> [WORK REQUIRED]
Search the material below for the word "Theorem" and copy every line in which it occurs.

> [EXTRACTED MATERIAL]
▽

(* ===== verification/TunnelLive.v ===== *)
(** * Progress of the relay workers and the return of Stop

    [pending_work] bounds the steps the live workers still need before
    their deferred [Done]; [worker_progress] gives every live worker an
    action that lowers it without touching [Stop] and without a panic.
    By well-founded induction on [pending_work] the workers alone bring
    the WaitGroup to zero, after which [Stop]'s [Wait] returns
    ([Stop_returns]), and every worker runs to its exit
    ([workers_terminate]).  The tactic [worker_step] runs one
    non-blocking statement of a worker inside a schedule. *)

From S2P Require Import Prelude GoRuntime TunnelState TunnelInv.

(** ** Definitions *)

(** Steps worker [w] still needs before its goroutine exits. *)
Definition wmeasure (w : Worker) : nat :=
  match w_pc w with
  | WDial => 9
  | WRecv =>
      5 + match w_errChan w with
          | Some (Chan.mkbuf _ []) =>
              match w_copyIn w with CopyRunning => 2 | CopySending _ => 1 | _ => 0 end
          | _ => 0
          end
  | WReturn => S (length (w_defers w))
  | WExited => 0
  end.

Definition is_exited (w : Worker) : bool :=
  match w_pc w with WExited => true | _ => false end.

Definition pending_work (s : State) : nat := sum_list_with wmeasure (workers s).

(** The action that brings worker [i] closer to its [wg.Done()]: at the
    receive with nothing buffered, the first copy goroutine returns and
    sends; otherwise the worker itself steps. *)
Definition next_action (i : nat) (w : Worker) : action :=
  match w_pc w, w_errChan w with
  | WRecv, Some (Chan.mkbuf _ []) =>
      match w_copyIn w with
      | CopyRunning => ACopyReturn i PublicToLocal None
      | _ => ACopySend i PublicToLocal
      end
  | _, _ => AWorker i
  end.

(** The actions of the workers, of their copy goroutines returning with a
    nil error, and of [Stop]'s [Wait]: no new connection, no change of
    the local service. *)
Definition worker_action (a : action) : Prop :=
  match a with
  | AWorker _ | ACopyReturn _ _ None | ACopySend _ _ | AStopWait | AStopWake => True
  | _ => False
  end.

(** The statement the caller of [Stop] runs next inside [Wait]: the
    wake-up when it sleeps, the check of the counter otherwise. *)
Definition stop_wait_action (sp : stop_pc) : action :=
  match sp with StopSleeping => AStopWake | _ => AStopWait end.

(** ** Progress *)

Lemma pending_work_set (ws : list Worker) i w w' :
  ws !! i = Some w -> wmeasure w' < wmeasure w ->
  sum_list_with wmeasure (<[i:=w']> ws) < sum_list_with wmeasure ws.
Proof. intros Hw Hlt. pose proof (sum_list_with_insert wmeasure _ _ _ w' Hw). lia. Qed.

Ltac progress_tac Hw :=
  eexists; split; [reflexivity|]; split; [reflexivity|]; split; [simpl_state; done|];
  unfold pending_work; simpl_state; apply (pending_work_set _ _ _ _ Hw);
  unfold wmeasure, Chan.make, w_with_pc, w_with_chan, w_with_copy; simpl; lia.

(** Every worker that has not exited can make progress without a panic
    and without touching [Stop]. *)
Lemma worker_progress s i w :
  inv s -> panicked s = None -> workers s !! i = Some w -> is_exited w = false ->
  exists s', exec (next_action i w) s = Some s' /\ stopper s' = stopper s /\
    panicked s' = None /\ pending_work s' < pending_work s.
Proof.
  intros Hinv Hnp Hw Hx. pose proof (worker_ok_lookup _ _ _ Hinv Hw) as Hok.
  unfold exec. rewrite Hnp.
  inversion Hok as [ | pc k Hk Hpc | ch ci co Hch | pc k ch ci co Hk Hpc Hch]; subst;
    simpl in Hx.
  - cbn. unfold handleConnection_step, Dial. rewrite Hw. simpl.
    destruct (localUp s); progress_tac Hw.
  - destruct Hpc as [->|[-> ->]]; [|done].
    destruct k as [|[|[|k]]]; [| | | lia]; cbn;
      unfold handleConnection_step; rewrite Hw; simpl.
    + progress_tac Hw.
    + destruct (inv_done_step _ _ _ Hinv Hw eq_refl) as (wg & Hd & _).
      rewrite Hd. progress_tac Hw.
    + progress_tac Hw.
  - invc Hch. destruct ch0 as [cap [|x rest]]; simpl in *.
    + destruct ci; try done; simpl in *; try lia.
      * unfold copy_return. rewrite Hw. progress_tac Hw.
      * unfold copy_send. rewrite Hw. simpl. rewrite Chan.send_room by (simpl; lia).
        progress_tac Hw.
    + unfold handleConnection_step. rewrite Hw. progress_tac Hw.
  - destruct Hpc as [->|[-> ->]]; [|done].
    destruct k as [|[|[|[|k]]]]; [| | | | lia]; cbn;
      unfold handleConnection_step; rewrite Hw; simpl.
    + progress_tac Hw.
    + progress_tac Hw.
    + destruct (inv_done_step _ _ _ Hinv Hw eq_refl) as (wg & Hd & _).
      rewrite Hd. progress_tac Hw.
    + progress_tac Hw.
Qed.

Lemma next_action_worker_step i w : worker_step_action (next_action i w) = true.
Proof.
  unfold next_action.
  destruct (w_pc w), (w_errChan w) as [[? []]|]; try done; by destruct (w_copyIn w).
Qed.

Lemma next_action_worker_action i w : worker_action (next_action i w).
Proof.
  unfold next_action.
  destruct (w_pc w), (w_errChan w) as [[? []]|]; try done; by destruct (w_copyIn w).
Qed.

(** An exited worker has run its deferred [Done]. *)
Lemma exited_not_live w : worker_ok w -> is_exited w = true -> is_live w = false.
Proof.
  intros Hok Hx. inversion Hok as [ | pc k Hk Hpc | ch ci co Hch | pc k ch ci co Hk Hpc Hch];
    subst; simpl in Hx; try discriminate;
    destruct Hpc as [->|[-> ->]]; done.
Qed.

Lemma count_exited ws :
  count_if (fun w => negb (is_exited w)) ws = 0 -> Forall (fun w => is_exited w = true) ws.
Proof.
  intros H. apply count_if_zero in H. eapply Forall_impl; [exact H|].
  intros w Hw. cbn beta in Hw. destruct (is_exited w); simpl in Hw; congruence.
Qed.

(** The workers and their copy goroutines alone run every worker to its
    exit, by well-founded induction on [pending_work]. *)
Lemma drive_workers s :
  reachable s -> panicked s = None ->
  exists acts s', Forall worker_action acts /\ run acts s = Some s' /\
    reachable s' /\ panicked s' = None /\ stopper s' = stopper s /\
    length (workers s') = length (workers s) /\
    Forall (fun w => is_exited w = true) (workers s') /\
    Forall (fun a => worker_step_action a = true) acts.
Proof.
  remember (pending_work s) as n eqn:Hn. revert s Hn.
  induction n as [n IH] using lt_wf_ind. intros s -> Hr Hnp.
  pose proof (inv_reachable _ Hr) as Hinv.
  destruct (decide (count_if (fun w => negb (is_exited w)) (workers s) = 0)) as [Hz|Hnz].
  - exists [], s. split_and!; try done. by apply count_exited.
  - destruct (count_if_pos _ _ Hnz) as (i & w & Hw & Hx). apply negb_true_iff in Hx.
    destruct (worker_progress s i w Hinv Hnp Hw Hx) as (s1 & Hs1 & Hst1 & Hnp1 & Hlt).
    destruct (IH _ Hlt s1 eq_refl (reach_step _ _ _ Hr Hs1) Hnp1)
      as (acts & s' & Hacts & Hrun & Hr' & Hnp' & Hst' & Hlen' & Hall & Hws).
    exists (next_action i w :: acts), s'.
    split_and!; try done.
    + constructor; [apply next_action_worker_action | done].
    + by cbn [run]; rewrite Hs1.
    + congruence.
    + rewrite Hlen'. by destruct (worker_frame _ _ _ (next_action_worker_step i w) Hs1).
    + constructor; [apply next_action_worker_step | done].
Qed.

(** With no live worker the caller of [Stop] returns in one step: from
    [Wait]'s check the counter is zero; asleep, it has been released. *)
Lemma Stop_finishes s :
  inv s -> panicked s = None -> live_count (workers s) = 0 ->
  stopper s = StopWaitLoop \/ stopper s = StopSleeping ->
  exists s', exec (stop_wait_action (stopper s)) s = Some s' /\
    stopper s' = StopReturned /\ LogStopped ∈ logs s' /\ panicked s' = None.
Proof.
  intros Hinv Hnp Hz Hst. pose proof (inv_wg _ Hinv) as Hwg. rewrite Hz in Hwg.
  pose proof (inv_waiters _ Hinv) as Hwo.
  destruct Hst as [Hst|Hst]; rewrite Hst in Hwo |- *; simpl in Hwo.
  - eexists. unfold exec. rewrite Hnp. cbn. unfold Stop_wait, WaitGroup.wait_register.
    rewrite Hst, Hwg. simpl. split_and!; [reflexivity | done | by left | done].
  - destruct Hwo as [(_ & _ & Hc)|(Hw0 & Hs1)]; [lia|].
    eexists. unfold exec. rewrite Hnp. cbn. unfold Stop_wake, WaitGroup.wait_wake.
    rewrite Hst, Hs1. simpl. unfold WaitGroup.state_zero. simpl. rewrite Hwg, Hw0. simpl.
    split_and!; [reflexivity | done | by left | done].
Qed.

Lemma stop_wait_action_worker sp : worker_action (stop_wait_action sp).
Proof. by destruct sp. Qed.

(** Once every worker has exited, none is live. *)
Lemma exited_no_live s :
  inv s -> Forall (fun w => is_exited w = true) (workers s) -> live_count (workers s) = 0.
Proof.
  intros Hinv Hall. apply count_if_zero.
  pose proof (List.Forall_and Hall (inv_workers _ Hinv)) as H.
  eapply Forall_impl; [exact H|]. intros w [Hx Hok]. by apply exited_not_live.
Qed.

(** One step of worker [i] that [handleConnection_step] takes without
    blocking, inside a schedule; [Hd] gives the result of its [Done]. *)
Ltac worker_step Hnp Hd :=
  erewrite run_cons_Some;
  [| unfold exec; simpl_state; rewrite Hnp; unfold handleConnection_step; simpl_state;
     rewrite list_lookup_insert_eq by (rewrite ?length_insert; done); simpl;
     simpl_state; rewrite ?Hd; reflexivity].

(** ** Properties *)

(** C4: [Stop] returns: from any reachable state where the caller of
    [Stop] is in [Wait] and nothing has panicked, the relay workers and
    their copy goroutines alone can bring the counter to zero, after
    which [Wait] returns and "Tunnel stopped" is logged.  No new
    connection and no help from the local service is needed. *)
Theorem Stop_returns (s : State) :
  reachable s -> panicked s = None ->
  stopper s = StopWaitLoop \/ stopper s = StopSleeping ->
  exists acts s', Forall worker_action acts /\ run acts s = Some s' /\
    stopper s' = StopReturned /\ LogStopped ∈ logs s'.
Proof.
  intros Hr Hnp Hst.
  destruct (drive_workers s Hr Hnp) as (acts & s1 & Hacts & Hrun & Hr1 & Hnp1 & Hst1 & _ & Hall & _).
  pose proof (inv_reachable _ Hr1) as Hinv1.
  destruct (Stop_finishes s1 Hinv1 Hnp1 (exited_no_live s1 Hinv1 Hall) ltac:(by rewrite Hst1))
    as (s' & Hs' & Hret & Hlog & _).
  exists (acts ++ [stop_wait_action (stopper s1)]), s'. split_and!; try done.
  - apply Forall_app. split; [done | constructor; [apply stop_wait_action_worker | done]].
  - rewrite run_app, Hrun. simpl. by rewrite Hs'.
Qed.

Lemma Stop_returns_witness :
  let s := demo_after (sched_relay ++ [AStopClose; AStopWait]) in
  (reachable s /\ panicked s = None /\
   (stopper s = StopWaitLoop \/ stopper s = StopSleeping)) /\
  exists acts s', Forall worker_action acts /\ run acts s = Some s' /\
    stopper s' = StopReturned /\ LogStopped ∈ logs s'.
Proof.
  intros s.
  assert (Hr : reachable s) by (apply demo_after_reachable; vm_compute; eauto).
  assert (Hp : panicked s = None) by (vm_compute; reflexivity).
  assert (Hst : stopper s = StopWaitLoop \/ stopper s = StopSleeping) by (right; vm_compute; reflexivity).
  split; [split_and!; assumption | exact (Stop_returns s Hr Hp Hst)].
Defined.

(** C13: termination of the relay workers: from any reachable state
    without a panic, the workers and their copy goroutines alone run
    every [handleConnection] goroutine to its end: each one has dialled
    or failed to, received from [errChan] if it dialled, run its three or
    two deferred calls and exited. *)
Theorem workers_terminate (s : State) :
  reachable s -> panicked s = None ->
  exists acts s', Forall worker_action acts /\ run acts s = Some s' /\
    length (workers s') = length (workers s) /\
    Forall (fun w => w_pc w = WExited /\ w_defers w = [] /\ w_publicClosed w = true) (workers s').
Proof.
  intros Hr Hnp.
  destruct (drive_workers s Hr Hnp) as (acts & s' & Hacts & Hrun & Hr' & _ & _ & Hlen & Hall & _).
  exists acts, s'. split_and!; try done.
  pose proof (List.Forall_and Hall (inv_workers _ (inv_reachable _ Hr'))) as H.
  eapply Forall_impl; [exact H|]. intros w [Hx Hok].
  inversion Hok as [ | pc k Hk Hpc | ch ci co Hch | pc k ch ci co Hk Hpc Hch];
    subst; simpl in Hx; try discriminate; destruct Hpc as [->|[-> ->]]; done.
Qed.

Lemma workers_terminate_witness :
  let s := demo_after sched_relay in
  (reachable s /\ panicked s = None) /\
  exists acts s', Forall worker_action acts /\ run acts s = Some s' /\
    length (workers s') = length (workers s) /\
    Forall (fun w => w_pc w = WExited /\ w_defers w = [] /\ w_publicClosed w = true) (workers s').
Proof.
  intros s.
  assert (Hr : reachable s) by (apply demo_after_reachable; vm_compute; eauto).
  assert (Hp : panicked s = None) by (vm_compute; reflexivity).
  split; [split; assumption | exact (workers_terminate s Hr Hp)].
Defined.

△

> [ANSWER SPACE]
Theorem Stop_returns (s : State) :
Theorem workers_terminate (s : State) :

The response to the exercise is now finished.